Hoje, certamente, em algum lugar privilegiado ele está nos ouvindo e, sem dúvidas, aguardando minha próxima visita. Creio ser de justiça aqui inserir lembrança do nome de mestres, colegas e companheiros que conviveram com Koellreutter quando diretor da Escola de São Paulo e que, certamente, mais do que eu, tiveram experiências e guardaram memórias com relação ao amigo e mestre que hoje é objeto de nossa lembrança. Muitos já estão em sua companhia e outros, por razões diversas, não se fazem presentes neste momento. Todos fazendo parte do que hoje chamaria de A Grande Família Koellreutter.

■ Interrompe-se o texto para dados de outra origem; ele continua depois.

(* ===== verification/Bounce.v ===== *)
(** Delivery status notifications (src/src/queue/bounce/mod.rs) and the
    enhanced status codes they quote (src/src/queue/reply/mod.rs).

    The text of a report is written as the list of its lines, each of which
    the source ends with CR LF. *)

From S2P Require Import Prelude RustStd Utf8 Slices HeaderBlock HeaderStrip Address SmtpSession.

Local Open Scope Z_scope.

(** ** Enhanced status codes *)

Record Enhanced := mkEnhanced { en_class : Z; en_subject : Z; en_detail : Z }.

(** One number: one to three digits. *)
Definition enhanced_number (part : list Z) : option Z :=
  if is_empty part || (3 <? str_len part)%nat || negb (forallb is_ascii_digit (as_bytes part)) then None
  else parse_uint u16_max part.

Definition parse_enhanced (token : list Z) : option Enhanced :=
  match split DOT token with
  | c :: s :: d :: more =>
      class ← enhanced_number c;
      subject ← enhanced_number s;
      detail ← enhanced_number d;
      if bool_decide (more = []) && ((class =? 2) || (class =? 4) || (class =? 5)) then Some (mkEnhanced class subject detail) else None
  | _ => None
  end.

(** ** Reports *)

Inductive Kind := Failed | Delayed.

Record ReportRecipient := mkRecipient {
  rr_recipient : list Z;
  rr_reason : list Z;
  rr_remote : option (list Z);
  rr_expired : bool
}.

Definition new_recipient (recipient reason : list Z) : ReportRecipient := mkRecipient recipient reason None false.

Definition MAX_REASON_LEN : nat := 512.

Definition sanitize_reason (reason : list Z) : list Z :=
  take MAX_REASON_LEN (map (λ c, if is_control c then 32 else c) reason).

Definition is_smtp_reply (reason : list Z) : bool :=
  match as_bytes reason with
  | b0 :: b1 :: b2 :: more =>
      forallb is_ascii_digit [b0; b1; b2] && in_range 50 53 b0 &&
      match more with [] => true | b :: _ => b =? 32 end
  | _ => false
  end.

Lembro-me de Celina Sampaio, Maria Rosita Salgado Góes, Damiano Cozzella, Alexandre Shaffman, Conrad Bernard, Roberto Schnorrenberg, Ersnt Mahle, Yulo Brandão, Dalva Barbosa, Júlio Medaglia, Sandino Hohagen, Henrique Gregori, Carlos Eduardo Prates, Carlos Alberto Pinto Fonseca, Flordinice Maciel Dultra, Paul Urbach, Paulo Affonso de Moura Ferreira, Dirce Luzzi, Munir Bussamra, Norma Graça Silvestre, Felipe Silvestre, Lídia Hortélio, José Klias, Hortência Ravagnani Montgomery, Maria de Lourdes (Baby) Gregori, José Luiz Paes Nunes, Toshio Takeda, Paulo Herculano, Brasil Eugênio da Rocha Brito, Antonio Naclério Galvão Novaes, Maria Aparecida Roméra Pinto Mahle, as irmãs Elisa Helena (Tiche) Memolo Puntoni e Maria Amélia (Meméia) Memolo Cozzella, Henry Jolles, Antonieta Moreira Leite, Ciro Monteiro Brisolla, Eva Milko, Ney Salgado, Klaus-Dieter Wolff, Gerardo Parente, Hilde Sinnek, Cléia Ognibene, Ronaldo Bolonha, Claudio Petraglia, Orlando Leite, Suzana Tresca, Diogo Pacheco, Marli Hatsbach, Dalva Barbosa, Severino Araujo, Tom Jobim, Ìndio, Araçari de Oliveira, Ula Wolf, Isaac Karabtchevesky, Clara Sverner, as irmãs Marina e Dilza de Freitas Borges, Paulo Herculano, Samuel de Moraes Kerr, Suzana Bandeira de Mello, Terezinha Saraiva Schnorrenberg, Walter Bianchi, Bino Pedini, Johannes Olsner, Hans e Isolda Bruch, Madalena Nicols, Gabriella Dumaine e tantos outros que não cito certamente por falha de memória.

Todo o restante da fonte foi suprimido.